Nov 25, 2010 13:23 GMT  ·  By

Details of a zero-day vulnerability impacting Windows 7 but also Windows Vista and Windows XP have been published in the wild.

Security outfit Prevx discovered the new unpatched security flaw in Windows and shared the details with the world, revealing that successful exploits can get an attacker to elevate the privileges of a non-administrator account.

According to Chester Wisniewski, a Senior Security Advisor at Sophos Canada, not only can the vulnerability be exploited for Elevation of Privileges, but the flaw also allows an attacker to circumvent security mitigations built into Vista and Windows 7, in this particular case the User Account Control (UAC).

Wisniewski explained that the vulnerability resides at the core of the Windows operating system.

“The exploit takes advantage of a bug in win32k.sys, which is part of the Windows kernel,” Wisniewski said.

“The flaw is related to the way in which a certain registry key is interpreted and enables an attacker to impersonate the system account, which has nearly unlimited access to all components of the Windows system. The registry key in question is under the full control of non-privileged users,”

Wisniewski even put together a video demonstrating an exploit which uses the proof of concept provided by Prevx.

Users will be able to watch the attack in the video embedded at the bottom of this screen. Of course, Wisniewski has physical access to the machine on which he’s running the exploit, but fact is that this vulnerability could be used in tandem with others in order to do much more harm to a PC than just EoP.

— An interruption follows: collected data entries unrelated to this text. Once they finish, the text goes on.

(** C4: the buffer cache, with its LRU list, its flags and the IDE request
    queue, is transparent.  Every program of block operations started on the
    booted cache returns what it returns on the bare disk with a set of locked
    buffers (and leaves the same disk and the same locked buffers), panics when
    and with what it panics there, and blocks when it blocks there. *)
Theorem bcache_transparent {K R} (p : prog blkE K R) (k : K) (d : diskmap) :
  match run p k (aboot d) with
  | Ok (r, k', a) =>
      exists s, run p k (boot_state d) = Ok (r, k', s) /\ bio_rel a s /\ ide_store s = as_disk a
  | Fail (Undef _) => True
  | Fail err => run p k (boot_state d) = Fail err
  end.
Proof.
  pose proof (run_refines p k _ _ (boot_rel d)) as Hr.
  destruct (run p k (aboot d)) as [[[r k'] a]|err]; [|done].
  destruct Hr as (s & Hs & Hrel). exists s. split; [done|]. split; [exact Hrel|].
  by destruct Hrel as (_ & -> & _).
Qed.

As is, the vulnerability will not allow an attacker to perform remote code execution on an affected system.

“The flaw appears to affect all versions of Windows back to at least Windows XP, including the latest Windows 2008 R2 and Windows 7 systems.

“On its own, this bug does not allow remote code execution (RCE), but does enable non-administrator accounts to execute code as if they were an administrator,” Wisniewski added.

He even noted explains how a mitigation can be applied via the Windows registry in order to render exploits useless.